La débil configuración de esas comunidades imaginadas que son las naciones y que había sido cuestionada en los últimos tiempos por cuestiones identitarias basadas en lo étnico, fundamentalmente, pero también en lo religioso y en el género, cobró de pronto un insólito vigor. Arropado todo el mundo en la bandera nacional, se trataba de cerrar filas frente a un desconocido enemigo que venía de afuera. La retórica patriótica llenó las locuciones públicas con palabras vinculadas a un supuesto esfuerzo bélico como defensa, o con programas movilizadores en favor de la unidad basados en la proclama “Juntos saldremos”. Igualmente, y en conjunción con el punto anterior, la lógica de la centralización se impuso bajo la idea de una sola nación. La vuelta a un nacionalismo añejo impregna las soflamas políticas, confundiendo la solución a los problemas del presente con recetas del pasado de claro interés sectario.
En países en los que el presidencialismo es el régimen de gobierno imperante, el liderazgo viene condicionado por el propio proceso de elección presidencial, así como por las facultades y experiencia de quien alcanza la presidencia. El alejamiento del mundo partidista, la pugna con los otros poderes del Estado y, consecuentemente, el dominio de la escena política son rasgos habituales del presidencialismo en la vida política latinoamericana. Una crisis como la presente proyecta una gama variopinta de respuestas presidenciales en función de los diferentes contextos y, a su vez, una utilización política de la pandemia diferente. Hoy hay datos suficientes para saber que la opinión pública valida, sobre todo, las actuaciones de Alberto Fernández, Nayib Bukele, Carlos Alvarado e Iván Duque, y condena las de Jair Bolsonaro, Lenin Moreno, Nicolás Maduro y Daniel Ortega. Sebastián Piñera y Martín Vizcarra permanecen en un escenario de claroscuros.

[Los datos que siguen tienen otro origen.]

(** X6.  The array that [get_breakpoints] returns marks a list of
    breakpoints [b1 < ... < bk]; when the list is not empty, the segments
    [0..b1], [b1+1..b2], ..., [bk+1..n-1] have at least three bins each, the
    entry of each of them in the likelihood matrix is not NaN, and the sum
    of these entries is greater than the entry [(0, n-1)], the score of the
    matrix without breakpoint. *)
Theorem breakpoints_cut_scored_segments (llik : list double) (n : Z)
  (fuel : nat) (garbage : list double) :
  1 <= n -> len llik = n * n -> len garbage = n -> n + 5 <= Z.of_nat fuel ->
  exists out bps, get_breakpoints fuel llik n garbage = Done out /\
    (forall p, 0 <= p < n ->
       rd out p = Done (if existsb (Z.eqb p) bps then 1 else 0)) /\
    (bps = [] \/
     exists base v, rd llik ((n - 1) * n) = Done base /\
                    chained llik n (n - 1) bps v /\ (v >? base)%D = true).
Proof.
  intros Hn Hl Hg Hfuel.
  destruct (get_breakpoints_Done llik n Hn Hl fuel garbage Hg Hfuel)
    as (out & Hrun & _).
  destruct (get_breakpoints_traced llik n Hn Hl fuel garbage out Hg Hrun)
    as (bps & Hm & Hc).
  exists out, bps. auto.
Qed.

Lemma breakpoints_cut_scored_segments_witness :
  exists out bps, get_breakpoints 14 llik_example 9 (repeat NAN 9) = Done out /\
    (forall p, 0 <= p < 9 ->
       rd out p = Done (if existsb (Z.eqb p) bps then 1 else 0)) /\
    (bps = [] \/
     exists base v, rd llik_example ((9 - 1) * 9) = Done base /\
                    chained llik_example 9 (9 - 1) bps v /\
                    (v >? base)%D = true).
Proof.
  apply (breakpoints_cut_scored_segments llik_example 9 14 (repeat NAN 9));
    [lia | reflexivity | reflexivity | vm_compute; discriminate].
Defined.

(** X7.  The result of [get_breakpoints] depends on the entries [(i, j)]
    with [j >= i + 2] of the likelihood matrix only, and not on the content
    of [new_llik] at its declaration: two matrices with the same such
    entries give the same result, whatever the two arrays [new_llik]
    hold. *)
Theorem get_breakpoints_reads_upper_entries (llik llik' : list double)
  (n : Z) (fuel : nat) (garbage garbage' : list double) :
  1 <= n -> same_upper n llik llik' ->
  len garbage = n -> len garbage' = n -> n + 5 <= Z.of_nat fuel ->
  get_breakpoints fuel llik n garbage = get_breakpoints fuel llik' n garbage'.
Proof.
  intros Hn Hsame Hg Hg' Hfuel.
  destruct (Z_le_gt_dec 6 n) as [H6 | H6].
  - now apply get_breakpoints_sim.
  - destruct Hsame as (Hl & Hl' & _).
    rewrite (get_breakpoints_small llik n fuel garbage) by (auto; lia).
    rewrite (get_breakpoints_small llik' n fuel garbage') by (auto; lia).
    reflexivity.
Qed.

Lemma get_breakpoints_reads_upper_entries_witness :
  get_breakpoints 8 [NAN; NAN; NAN; NAN; NAN; NAN; d1; NAN; NAN] 3
    [NAN; NAN; NAN]
  = get_breakpoints 8 [d0; d1; d0; d1; d0; d1; d1; d0; d1] 3 [d0; d1; d0].
Proof.
  apply (get_breakpoints_reads_upper_entries
           [NAN; NAN; NAN; NAN; NAN; NAN; d1; NAN; NAN]
           [d0; d1; d0; d1; d0; d1; d1; d0; d1] 3 8
           [NAN; NAN; NAN] [d0; d1; d0]);
    [lia | | reflexivity | reflexivity | vm_compute; discriminate].
  split; [reflexivity | ]. split; [reflexivity | ].
  intros i j Hi Hj. assert (E : i = 0 /\ j = 2) by lia.
  destruct E as [-> ->]. reflexivity.
Defined.
Definition loop_body (value : cval T) (w : world) : iteration T :=
  let w1 := print prompt w in
  let '(s, value1, failed) := read_input T value (cin w1) in
  let w2 := with_cin s w1 in
  if failed then
    Again value1
      (print ("Error: Invalid " ++ InputValidator.type_name T ++ " format. "
              ++ error_msg ++ endl) w2)
  else if InputValidator.is_valid T value1 && validator value1 then
    Done value1 w2
  else
    Again value1 (print (error_msg ++ endl) w2).

Fixpoint read_value_loop (fuel : nat) (value : cval T) (w : world)
  : outcome world (cval T) :=
  match fuel with
  | O => Spins w
  | S fuel' =>
      match loop_body value w with
      | Done v w' => Returns v w'
      | Again v w' => read_value_loop fuel' v w'
      end
  end.

(** [T value;] is the empty string for [std::string]; for the other types
    an extraction that succeeds stores into the variable before the loop
    reads it, and the variable starts here from the value-initialised one. *)
Definition read_value (fuel : nat) (w : world) : outcome world (cval T) :=
  read_value_loop fuel (value_init T) w.

End read_value.

(** Arithmetic types, for [static_assert(std::is_arithmetic_v<T>)]. *)
Inductive arithmetic : Type :=
| ArInt (it : integral_type)
| ArFloat (ft : floating_type).

Definition arith_type (N : arithmetic) : ctype :=
  match N with ArInt it => Integral it | ArFloat ft => FloatingPoint ft end.

Definition numeric_limits_lowest (N : arithmetic) : cval (arith_type N) :=
  match N with ArInt it => int_lowest it | ArFloat ft => fp_lowest ft end.
Definition numeric_limits_max (N : arithmetic) : cval (arith_type N) :=
  match N with ArInt it => int_max it | ArFloat ft => fp_max ft end.

(** [a <= b] and [a >= b] of the built-in arithmetic types. *)
Definition le (N : arithmetic) : cval (arith_type N) -> cval (arith_type N) -> bool :=
  match N with
  | ArInt _ => Z.leb
  | ArFloat _ => SFleb
  end.
Definition ge (N : arithmetic) : cval (arith_type N) -> cval (arith_type N) -> bool :=
  match N with
  | ArInt _ => Z.geb
  | ArFloat _ => fun a b =>
      match SFcompare a b with Some (Gt | Eq) => true | _ => false end
  end.

Definition default_prompt : string := "Enter a number: ".

Definition or_default {A} (d : A) (o : option A) : A :=
  match o with Some a => a | None => d end.

Section read_number.
Context (N : arithmetic).
Let T := arith_type N.

Definition range_validator (min_value max_value : cval T) : cval T -> bool :=
  fun num => ge N num min_value && le N num max_value.

Definition range_error_msg (min_value max_value : cval T) : string :=
  "Please enter a number between " ++ insert T min_value ++ " and "
    ++ insert T max_value ++ ".".

(** An argument left out is [None] and takes the declared default. *)
Definition read_number (prompt : option string)
    (min_value max_value : option (cval T)) (fuel : nat) (w : world)
  : outcome world (cval T) :=
  let prompt := or_default default_prompt prompt in
  let min_value := or_default (numeric_limits_lowest N) min_value in
  let max_value := or_default (numeric_limits_max N) max_value in
  read_value T prompt (range_validator min_value max_value)
             (range_error_msg min_value max_value) fuel w.

End read_number.

Definition stdin (text : string) : world :=
  mk_world (mk_istream text false false) EmptyString.


(** *** data_container.h *)

(** [std::tuple<Fields...>]. *)
Fixpoint tuple (Fields : list ctype) : Type :=
  match Fields with
  | [] => unit
  | T :: Ts => (cval T * tuple Ts)%type
  end.

(** A template argument [size_t Index] that compiles, that is, one below
    [sizeof...(Fields)]: [None] is position 0 and [Some j] the position after
    [j]. *)
Fixpoint Index (Fields : list ctype) : Type :=
  match Fields with
  | [] => Empty_set
  | _ :: Ts => option (Index Ts)
  end.

Fixpoint index_value {Fields : list ctype} : Index Fields -> nat :=
  match Fields with
  | [] => fun i => match i with end
  | _ :: Ts => fun i =>
      match i with
      | None => O
      | Some j => S (index_value j)
      end
  end.

(** [std::tuple_element_t<Index, std::tuple<Fields...>>]. *)
Fixpoint tuple_element_t {Fields : list ctype} : Index Fields -> ctype :=
  match Fields with
  | [] => fun i => match i with end
  | T :: Ts => fun i =>
      match i with
      | None => T
      | Some j => tuple_element_t j
      end
  end.

(** The default constructor of the tuple value-initialises each element. *)
Fixpoint tuple_init (Fields : list ctype) : tuple Fields :=
  match Fields with
  | [] => tt
  | T :: Ts => (value_init T, tuple_init Ts)
  end.

(** [std::get<Index>(t)] read, and [std::get<Index>(t) = value]. *)
Fixpoint get {Fields : list ctype}
  : forall i : Index Fields, tuple Fields -> cval (tuple_element_t i) :=
  match Fields with
  | [] => fun i => match i with end
  | T :: Ts => fun i =>
      match i with
      | None => fun t => fst t
      | Some j => fun t => get j (snd t)
      end
  end.

Fixpoint assign {Fields : list ctype}
  : forall i : Index Fields, cval (tuple_element_t i) -> tuple Fields -> tuple Fields :=
  match Fields with
  | [] => fun i => match i with end
  | T :: Ts => fun i =>
      match i with
      | None => fun value t => (value, snd t)
      | Some j => fun value t => (fst t, assign j value (snd t))
      end
  end.

(** [std::make_index_sequence<sizeof...(Fields)>]. *)
Fixpoint make_index_sequence (Fields : list ctype) : list (Index Fields) :=
  match Fields with
  | [] => []
  | _ :: Ts => None :: map Some (make_index_sequence Ts)
  end.

(** The fold expression [(f<Indices>(x), ...)]: the calls run left to right
    on the same object, and an exception or a call that does not come back
    ends the sequence. *)
Fixpoint comma_fold {St Ix : Type} (f : Ix -> St -> outcome St unit)
    (indices : list Ix) (s : St) : outcome St unit :=
  match indices with
  | [] => Returns tt s
  | i :: rest =>
      match f i s with
      | Returns _ s' => comma_fold f rest s'
      | stopped => stopped
      end
  end.

Record DataContainer (Fields : list ctype) : Type := mk_DataContainer {
  data : tuple Fields;
  field_names : list string
}.
Arguments mk_DataContainer {Fields} _ _.
Arguments data {Fields} _.
Arguments field_names {Fields} _.

Section DataContainer.
Context {Fields : list ctype}.

Definition arity_error : exception :=
  invalid_argument "Number of field names must match number of fields".
Definition index_error : exception :=
  out_of_range "Field index out of range".

(** The constructor. *)
Definition construct (names : list string) : exception + DataContainer Fields :=
  let this := mk_DataContainer (tuple_init Fields) names in
  if negb (List.length names =? List.length Fields)%nat then inl arity_error
  else inr this.

Definition set_field (i : Index Fields) (value : cval (tuple_element_t i))
    (this : DataContainer Fields) : DataContainer Fields :=
  mk_DataContainer (assign i value (data this)) (field_names this).

Definition get_field (i : Index Fields) (this : DataContainer Fields)
  : cval (tuple_element_t i) :=
  get i (data this).

Definition get_field_name (index : nat) (this : DataContainer Fields)
  : exception + string :=
  if (List.length (field_names this) <=? index)%nat then inl index_error
  else inr (nth index (field_names this) EmptyString).

Definition size (this : DataContainer Fields) : nat := List.length Fields.

(** The container is passed by reference: it is part of the state. *)
Definition read_and_set_field (fuel : nat) (i : Index Fields)
    (s : DataContainer Fields * world)
  : outcome (DataContainer Fields * world) unit :=
  let (container, w) := s in
  match get_field_name (index_value i) container with
  | inl e => Throws e s
  | inr name =>
      let prompt := "Enter " ++ name ++ ": " in
      match read_value (tuple_element_t i) prompt
              (default_validator _) default_error_msg fuel w with
      | Returns value w' => Returns tt (set_field i value container, w')
      | Throws e w' => Throws e (container, w')
      | Spins w' => Spins (container, w')
      end
  end.

Definition read_data_container_helper (fuel : nat)
    (indices : list (Index Fields)) (s : DataContainer Fields * world)
  : outcome (DataContainer Fields * world) unit :=
  comma_fold (read_and_set_field fuel) indices s.

Definition read_data_container (names : list string) (fuel : nat) (w : world)
  : outcome world (DataContainer Fields) :=
  match construct names with
  | inl e => Throws e w
  | inr container =>
      match read_data_container_helper fuel (make_index_sequence Fields)
              (container, w) with
      | Returns _ (c, w') => Returns c w'
      | Throws e (_, w') => Throws e w'
      | Spins (_, w') => Spins w'
      end
  end.

Definition print_field (container : DataContainer Fields) (i : Index Fields)
    (w : world) : outcome world unit :=
  match get_field_name (index_value i) container with
  | inl e => Throws e w
  | inr name =>
      Returns tt
        (print endl
           (print (insert _ (get_field i container))
              (print ": " (print name w))))
  end.

Definition print_data_container_helper (container : DataContainer Fields)
    (indices : list (Index Fields)) (w : world) : outcome world unit :=
  comma_fold (print_field container) indices w.

Definition print_data_container (container : DataContainer Fields)
    (header : string) (w : world) : outcome world unit :=
  let w1 := if negb (is_empty header) then print endl (print header w) else w in
  print_data_container_helper container (make_index_sequence Fields) w1.

End DataContainer.


(** ** What the claims speak about *)

Section attempts.
Context (T : ctype) (prompt : string) (validator : cval T -> bool)
        (error_msg : string).

(** How attempt number [n] (counted from 0) ends, when every attempt
    before it was rejected. *)
Fixpoint attempt (n : nat) (value : cval T) (w : world)
  : option (iteration T) :=
  match n with
  | O => Some (loop_body T prompt validator error_msg value w)
  | S n' =>
      match loop_body T prompt validator error_msg value w with
      | Again v w' => attempt n' v w'
      | Done _ _ => None
      end
  end.

End attempts.

(** [operator>>] of the types that take the non-string branch. *)
Definition token_stream (T : ctype) : option (stream_ops (cval T)) :=
  match T with
  | Integral it => Some (int_stream it)
  | FloatingPoint ft => Some (fp_stream ft)
  | StdString => None
  | Class ct => Some (class_stream ct)
  end.

(** What is left of the input once its first whitespace-delimited token, and
    nothing more, has been taken. *)
Fixpoint skip_token (b : string) : string :=
  match b with
  | EmptyString => EmptyString
  | String c b' => if isspace c then b else skip_token b'
  end.
Definition after_first_token (b : string) : string := skip_token (skipws b).

Fixpoint has_newline (b : string) : bool :=
  match b with
  | EmptyString => false
  | String c b' => Ascii.eqb c newline || has_newline b'
  end.

(** A [set_field<i>(v)] call, and a sequence of them run on a container. *)
Definition update (Fields : list ctype) : Type :=
  { i : Index Fields & cval (tuple_element_t i) }.

Definition apply_update {Fields} (c : DataContainer Fields) (u : update Fields)
  : DataContainer Fields :=
  set_field (projT1 u) (projT2 u) c.

Definition apply_updates {Fields} (us : list (update Fields))
    (c : DataContainer Fields) : DataContainer Fields :=
  fold_left apply_update us c.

Por último, la pandemia ha evidenciado en qué medida las transformaciones hacia lo virtual se han enseñoreado del quehacer cotidiano de la gente a través de las comunicaciones interpersonales, del trabajo en casa y del entretenimiento en los hogares. Sin embargo, en el ámbito del juego político se registra una pereza notable a la hora de dar el salto en dos niveles como son la operatividad de las instituciones y la participación de los individuos. A lo largo de los últimos meses, la casi total inactividad de poderes del Estado controladores como el legislativo y el judicial ha sido la nota dominante para una mayoría de los países, junto con la parálisis de la administración pública. Asimismo, se han tenido que aplazar los comicios presidenciales y legislativos en Bolivia y en República Dominicana, al igual que el plebiscito constitucional chileno, desactivando la voz ciudadana al primarse su supuesta seguridad. En paralelo, el activismo en redes sociales de buena parte de la sociedad apenas si tiene su correlato en instancias públicas donde la participación ciudadana no está reglada.
Excelente nota!
Excelente información. Desde Nicaragua escribo, la verdad que las autoridades oficiales dicen que todo esta normal; sin embargo gran parte de la población toman medidas de protección individuales ante la pandemia incluso se están acatando medidas propuestas por presidentes de Costa Rica y El Salvador, así como por ONGs en el país.